The relationship quickly soured. According to QC, Cohill stopped ordering Bayferrox by QC and failed to develop the Arizona market. Cohill contended that, immediately after the parties entered into their agreement, QC began selling Bayferrox by QC to other Arizona buyers and failed to deliver products as required in the contract. QC sued Cohill in federal court, asserting a number of claims, including breach of contract, interference with business relationships and prospective economic advantage, fraud and deceit, and unfair competition.

Counts two, three and four are considered “torts,” a fact that would have a major impact on the outcome of this case. (A tort is a wrongful act, not including a breach of contract or trust, that results in injury to another’s person, property, reputation, or the like, and for which the injured party is entitled to compensation.)

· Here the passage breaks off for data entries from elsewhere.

(** Every call on a reachable store returns a reference to an object with a
    non-empty authority, whether it was just resolved or comes from the
    cache. *)
Lemma reachable_load_authority (src : Sources) (st : Store) :
  reachable st ->
  exists cfg a, loads src st cfg /\ AZURE_AUTHORITY cfg = Some a /\ a <> EmptyString.
Proof.
  intros Hr.
  pose proof (reachable_store_ok _ (reachable_load src st Hr)) as [Hc Hh].
  pose proof (loadRuntimeConfig_caches src st) as Hcache.
  unfold loads. destruct (loadRuntimeConfig src st) as [r st']. cbn [fst snd] in *.
  specialize (Hc r Hcache).
  destruct (lookup_lt_is_Some_2 (heap st') r Hc) as [cfg Hcfg].
  rewrite Forall_forall in Hh.
  assert (Hin : cfg ∈ heap st') by (eapply list_elem_of_lookup_2; exact Hcfg).
  destruct (Hh cfg Hin) as [Ht _].
  apply JsFacts.truthy_Some_iff in Ht. destruct Ht as (a & Ha & Hne).
  exists cfg, a. auto.
Qed.

(** *** What the consumer of the scopes does with them *)

Import AuthConfigTs.

Lemma includes_In (x : string) (scopes : list string) :
  includes x scopes = true -> In x scopes.
Proof.
  unfold includes. rewrite existsb_exists. intros (y & Hy & Heq).
  apply String.eqb_eq in Heq. subst. exact Hy.
Qed.

(** The scopes of the silent request contain the baseline scope whatever
    scopes were resolved: [loadMsalConfig] ignores an empty array and puts the
    baseline scope in front of an array that lacks it. *)
Lemma loadMsalConfig_keeps_baseline (runtimeConfig : RuntimeConfig) (o : MsalObjects) :
  In "User.Read" (silentRequest_scopes o) ->
  In "User.Read" (silentRequest_scopes (loadMsalConfig runtimeConfig o)).
Proof.
  intros Ho. unfold loadMsalConfig.
  destruct (Js.truthy (AZURE_CLIENT_ID runtimeConfig));
    destruct (Js.truthy (AZURE_AUTHORITY runtimeConfig));
    destruct (API_SCOPES runtimeConfig) as [[|s0 scopes]|]; cbn [silentRequest_scopes];
    try exact Ho;
    (destruct (includes "User.Read" (s0 :: scopes)) eqn:Hinc;
     [apply includes_In; exact Hinc | left; reflexivity]).
Qed.

Example loadMsalConfig_empty_scopes :
  loadMsalConfig (mkRuntimeConfig None None (Some commonAuthority) (Some [])) initialObjects
  = initialObjects.
Proof. reflexivity. Qed.
(* ===== verification/Protocol.v ===== *)
(** * The wire protocol: go/protocol/protocol.go

    Message types, the type/length word, [SendTLV] and its callers; the C
    client's reading of the same word (c/testimony.c) and the generator of its
    constants (go/protocol/to_c/to_c.go).

    A [Type] is a [uint16] and is modelled by the [Z] of its value; [iota]
    counts the constants of the block from 0. *)

From stdpp Require Import base list numbers option gmap strings pretty sorting.
From Stdlib Require Import ZArith Lia.
From S2P Require Import Prelude Bytes.

(** ** Message types *)
Definition TypeBlockIndex : Z := 0.
Definition TypeServerToClient : Z := 0x8000 + 1.
Definition TypeWaitingForFanoutIndex : Z := 0x8000 + 2.
Definition TypeFanoutSize : Z := 0x8000 + 3.
Definition TypeBlockSize : Z := 0x8000 + 4.
Definition TypeNumBlocks : Z := 0x8000 + 5.
Definition TypeClientToServer : Z := 0xC000 + 6.
Definition TypeFanoutIndex : Z := 0xC000 + 7.
Definition TypeError : Z := 0xFFFF.

Definition TypeNames : gmap Z string := list_to_map [
  (TypeBlockIndex, "BlockIndex");
  (TypeServerToClient, "ServerToClient");
  (TypeWaitingForFanoutIndex, "WaitingForFanoutIndex");
  (TypeFanoutSize, "FanoutSize");
  (TypeBlockSize, "BlockSize");
  (TypeNumBlocks, "NumBlocks");
  (TypeClientToServer, "ClientToServer");
  (TypeFanoutIndex, "FanoutIndex");
  (TypeError, "Error")]%string.

(** [TypeOf]: the high-level class of a type. *)
Definition TypeOf (t : Z) : Z :=
  if Z.land t 0x8000 =? 0 then TypeBlockIndex
  else if (TypeServerToClient <? t) && (t <? TypeClientToServer) then TypeServerToClient
  else if (TypeClientToServer <? t) && (t <? TypeError) then TypeClientToServer
  else TypeError.

(** [ToTL]: the uint32 of a type and a length. *)
Definition ToTL (typ length : Z) : Z :=
  uint32 (uint32 (Z.shiftl (uint32 typ) 16) + uint32 length).

(** [TLFrom]: split a uint32 into a type and a length. *)
Definition TLFrom (from : Z) : Z * Z :=
  if Z.land from 0x80000000 =? 0 then (TypeBlockIndex, 0)
  else (uint16 (Z.shiftr from 16), Z.land from 0xFFFF).

(** ** Sending *)
Inductive send_error :=
  | InvalidSendType (typ : Z)
  | TooLongValue (len : Z)
  | WriteFailed (typ len : Z) (err : io_error).

#[export] Instance send_error_eq_dec : EqDecision send_error.
Proof. solve_decision. Defined.

Section send.
Context {W : Type} `{!Writer W}.

Definition SendTLV (to : W) (typ : Z) (val : list byte) : W * option send_error :=
  let len := Z.of_nat (length val) in
  if negb (TypeOf typ =? TypeServerToClient) && negb (TypeOf typ =? TypeClientToServer)
  then (to, Some (InvalidSendType typ))
  else if 0xFFFF <? len then (to, Some (TooLongValue len))
  else match write to (put_uint32 (ToTL typ len) ++ val) with
       | (to, Some err) => (to, Some (WriteFailed typ len err))
       | (to, None) => (to, None)
       end.
(* ===== verification/Block.v ===== *)
(** * Packet blocks: the [block] type of socket.go

    A block of the ring with the daemon's reference count [r] and the
    [block_status] word it shares with the kernel.  [b_gen] counts how often the
    kernel filled the block; it has no counterpart in the code and stands for
    the packets in the memory of the block. *)

From stdpp Require Import base list numbers option.
From Stdlib Require Import ZArith Lia.
From S2P Require Import Prelude.

Record block := Block {
  b_r : Z;       (* reference count, an int32 updated atomically *)
  b_status : Z;  (* block_status of the tpacket header: 0 is the kernel's *)
  b_gen : nat;   (* contents *)
}.

(** [&block{s: s, index: i}] on a ring just mapped: no references, and the
    kernel owns the block. *)
Definition new_block : block := Block 0 0 0.

(** [ref]: the atomic increment. *)
Definition ref (b : block) : block := Block (int32 (b_r b + 1)) (b_status b) (b_gen b).

(** The atomic decrement of [unref], with the value it returns. *)
Definition unref_dec (b : block) : block * Z :=
  let refs := int32 (b_r b - 1) in (Block refs (b_status b) (b_gen b), refs).

Arguments unref_dec : simpl never.

(** [clear] *)
Definition clear (b : block) : block := Block (b_r b) 0 (b_gen b).

(** [ready]: the reference count is loaded first, then the status. *)
Definition ready (b : block) : bool := (b_r b =? 0) && negb (b_status b =? 0).

(** What follows the decrement in [unref]. *)
Inductive unref_next := UnrefClear | UnrefPanic (refs : Z) | UnrefDone.

Definition unref_after (refs : Z) : unref_next :=
  if refs =? 0 then UnrefClear else if refs <? 0 then UnrefPanic refs else UnrefDone.

(** [unref] when nothing interleaves; [None] is its panic. *)
Definition unref (b : block) : option block :=
  let '(b, refs) := unref_dec b in
  match unref_after refs with
  | UnrefClear => Some (clear b)
  | UnrefPanic _ => None
  | UnrefDone => Some b
  end.

(** The kernel's side (linux/if_packet.h, TPACKET_V3): it writes packets only to
    a block whose status is [TP_STATUS_KERNEL] (0) and hands it over with a
    nonzero status. *)
Definition kernel_fill (status : Z) (b : block) : option block :=
  if (b_status b =? 0) && negb (status =? 0)
  then Some (Block (b_r b) status (S (b_gen b))) else None.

Cohill countersued, claiming that it was in fact QC that breached the parties’ contract (by not honoring Cohill’s exclusivity and by failing to supply the product satisfactorily) and further claiming that QC interfered with Cohill’s prospective contractual relations. (Cohill was represented in this case by Kent Lang and Bill Klain of Lang & Baker.)

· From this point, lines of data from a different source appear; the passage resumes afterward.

(* ===== verification/SocketInv.v ===== *)
(** * The invariant of a socket's goroutines

    Who holds a reference to a block: getNewBlocks between its ref and its send,
    the newBlocks queue, run while it distributes the block, and each connection
    (its queue, its outstanding slice, the block in hand).  [holders] counts
    them; [Inv] says that every reference count is exactly that number and
    collects what the code relies on about its channels and goroutines.  [Inv]
    is preserved by every step of the system. *)

From stdpp Require Import base list numbers option gmap.
From Stdlib Require Import ZArith Lia.
From S2P Require Import Prelude Bytes Protocol Chan Block Socket.

Local Open Scope nat_scope.

(** ** Counting *)
Definition is_at (b i : nat) : nat := if decide (b = i) then 1 else 0.

Fixpoint occ (i : nat) (l : list nat) : nat :=
  match l with [] => 0 | b :: l => is_at b i + occ i l end.

Lemma occ_app (i : nat) (l k : list nat) : occ i (l ++ k) = occ i l + occ i k.
Proof. induction l as [|b l IH]; simpl; lia. Qed.

Lemma occ_elem (i : nat) (l : list nat) : 0 < occ i l ↔ i ∈ l.
Proof.
  induction l as [|b l IH]; simpl; [split; [lia|by intros ?%elem_of_nil]|].
  unfold is_at. rewrite elem_of_cons. case_decide; subst; [split; [auto|lia]|].
  simpl. rewrite IH. naive_solver.
Qed.

(** A queue without repetitions of numbers below [n] is no longer than [n]. *)
Lemma occ_length (n : nat) (l : list nat) :
  (∀ i, occ i l ≤ 1) → (∀ i, n ≤ i → occ i l = 0) → length l ≤ n.
Proof.
  intros H1 Hr. rewrite <- (length_seq n 0). apply submseteq_length, NoDup_submseteq.
  - clear Hr. induction l as [|b l IH]; constructor.
    + intros Hb%occ_elem. specialize (H1 b). simpl in H1. unfold is_at in H1.
      rewrite decide_True in H1 by done. lia.
    + apply IH. intros i. specialize (H1 i). simpl in H1. lia.
  - intros i Hi%occ_elem. apply elem_of_seq. split; [lia|].
    destruct (decide (n ≤ i)) as [Hle|]; [|lia]. specialize (Hr i Hle). lia.
Qed.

Both parties filed motions for summary judgment: QC seeking judgment on its breach of contract claim, Cohill to dismiss all of QC’s claims and to recover on its own breach of contract claim against QC.

Ruling for Cohill. Cohill was able to show that QC breached the contract first when, in violation of Cohill’s exclusive contractual right to sell Bayferrox by QC in Arizona, QC sold the product to other Arizona sellers. The court ruled that QC’s breach excused Cohill’s obligation to perform the contract. Consequently, the court denied QC’s motion for summary judgment on its breach of contract claim. As for Cohill, the court granted its motion in part, ruling that QC breached its contract with Cohill and barring QC from recovering for Cohill’s alleged subsequent breaches. In another victory for Cohill, the court also ruled that QC’s claims for interference with business relationships, fraud and deceit, and unfair competition were barred by the “economic loss rule.” (In two relatively minor wins for QC, the court ruled that Cohill could not recover under its counterclaim of international interference with prospective contractual relations, and further ruled that the issue of Cohill’s damages must be determined at trial.)

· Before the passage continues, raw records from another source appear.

(* ===== verification/SocketExcl.v ===== *)
(** * Who owns a block's memory: the daemon or the kernel

    A block with status 0 belongs to the kernel, which may overwrite it.  The
    daemon must not let a client see such a block.  [unref] decrements the count
    and resets the status in two steps, and [ready] reads the count and the
    status in two steps, without a lock.

    This file shows both sides.  If getNewBlocks never reads the status of a
    block between another goroutine's decrement to zero and its reset
    ([reachable_quiet]), no held block ever belongs to the kernel, and its
    contents cannot change while it is held.  Without that proviso there is a
    schedule in which a client is given a block that the kernel then fills. *)

From stdpp Require Import base list numbers option gmap.
From Stdlib Require Import ZArith Lia.
From S2P Require Import Prelude Bytes Protocol Chan Block Socket SocketInv SocketSafety.

Local Open Scope nat_scope.

(** Some goroutine has brought the count of block [i] to zero and not reset its
    status yet. *)
Definition pending (s : state) (i : nat) : Prop :=
  run_clearing (s_run s) = Some i ∨
  ∃ c cn, s_conns s !! c = Some cn ∧ clearing (c_pc cn) = Some i.

(** getNewBlocks does not read a status inside such a window. *)
Definition quiet (l : label) (s : state) : Prop :=
  match l with LG _ => s_g s = GLoadStatus → ¬ pending s (s_gi s) | _ => True end.

Inductive reachable_quiet (n : nat) : state → Prop :=
  | quiet_init : reachable_quiet n (newSocket_state n)
  | quiet_step s l s' :
      reachable_quiet n s → conn_bound s → quiet l s → step l s = Next s' → reachable_quiet n s'.

Lemma quiet_reachable (n : nat) (s : state) : reachable_quiet n s → reachable n s.
Proof. induction 1; [constructor|by eapply reach_step]. Qed.

Record Excl (s : state) : Prop := {
  ex_held i bl : s_blocks s !! i = Some bl → 0 < holders s i → b_status bl ≠ 0%Z;
  ex_pend i : pending s i → holders s i = 0;
  ex_ref bl : s_g s = GRef → s_blocks s !! s_gi s = Some bl → b_status bl ≠ 0%Z;
  ex_refp : s_g s = GRef → ¬ pending s (s_gi s);
}.

(** No held block lost its nonzero status. *)
Definition status_kept (s s' : state) : Prop :=
  ∀ i bl', s_blocks s' !! i = Some bl' →
    ∃ bl, s_blocks s !! i = Some bl ∧ (b_status bl ≠ 0%Z → b_status bl' ≠ 0%Z).

Lemma status_kept_alter (s s' : state) (f : block → block) (b : nat) :
  s_blocks s' = alter f b (s_blocks s) → (∀ bl, b_status (f bl) = b_status bl) →
  status_kept s s'.
Proof.
  intros Hs Hf i bl'. rewrite Hs, list_lookup_alter. case_decide as Heq; subst.
  - destruct (s_blocks s !! i) as [bl|]; [|done]. intros [= <-]. exists bl.
    by rewrite Hf.
  - eauto.
Qed.

(** Steps that neither create holders out of nothing nor open a window. *)
Lemma excl_keep (s s' : state) :
  Excl s → s_g s' ≠ GRef ∨ s_g s = GRef ∧ s_gi s' = s_gi s →
  (∀ i, 0 < holders s' i → 0 < holders s i) → (∀ i, pending s' i → pending s i) →
  status_kept s s' → Excl s'.
Proof.
  intros HE Hg Hh Hp Hs. constructor.
  - intros i bl' Hbl' Hpos. destruct (Hs _ _ Hbl') as (bl & Hbl & Hk).
    apply Hk. apply (ex_held _ HE i); auto.
  - intros i Hi%Hp%(ex_pend _ HE). specialize (Hh i). lia.
  - intros bl' Hg' Hbl'. destruct (Hs _ _ Hbl') as (bl & Hbl & Hk). apply Hk.
    destruct Hg as [?|[Hg Hgi]]; [done|]. apply (ex_ref _ HE); [done|]. by rewrite <- Hgi.
  - intros Hg' Hi%Hp. destruct Hg as [?|[Hg Hgi]]; [done|]. rewrite Hgi in Hi.
    by apply (ex_refp _ HE).
Qed.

Economic loss rule. Of particular interest in this case, and of importance to construction companies and other businesses that enter into contracts, is the court’s application of the economic loss rule. As formulated by the Arizona Court of Appeals, the economic loss rule “bars a party from recovering economic damages in tort unless accompanied by physical harm, either in the form of personal injury or secondary property damage.” In its 2003 ruling in Carstens v. City of Phoenix, the Court of Appeals wrote, “[U]nder the economic loss rule, a contracting party who suffers monetary harm (as opposed to personal injury or injury to property other than that governed by the contract) cannot recover tort damages from the other contracting party but, rather, is limited to contract remedies.”

QC’s tort claims – for interference with business relationships, fraud and deceit, and unfair competition – exclusively sought recovery of economic damages. There was no non-monetary harm to QC. Consequently, the court ruled, the “purely economic harm resulting from actions that were breaches of the parties’ contract falls squarely under the economic loss rule.”

Exception. In a recent Colorado case, that state’s Supreme Court reached a similar conclusion, with this clarification that construction companies will find useful. The Colorado court ruled that the economic loss rule does not apply when a tort claim arises from a duty of care independent from the contract. The court noted that, aside from any contractual obligations, contractors and subcontractors have a duty of care to act without negligence in the construction of homes. Under that exception, contractors and subs that are negligent in their work may be liable for tort claims even if the harm that their negligence caused is purely economic.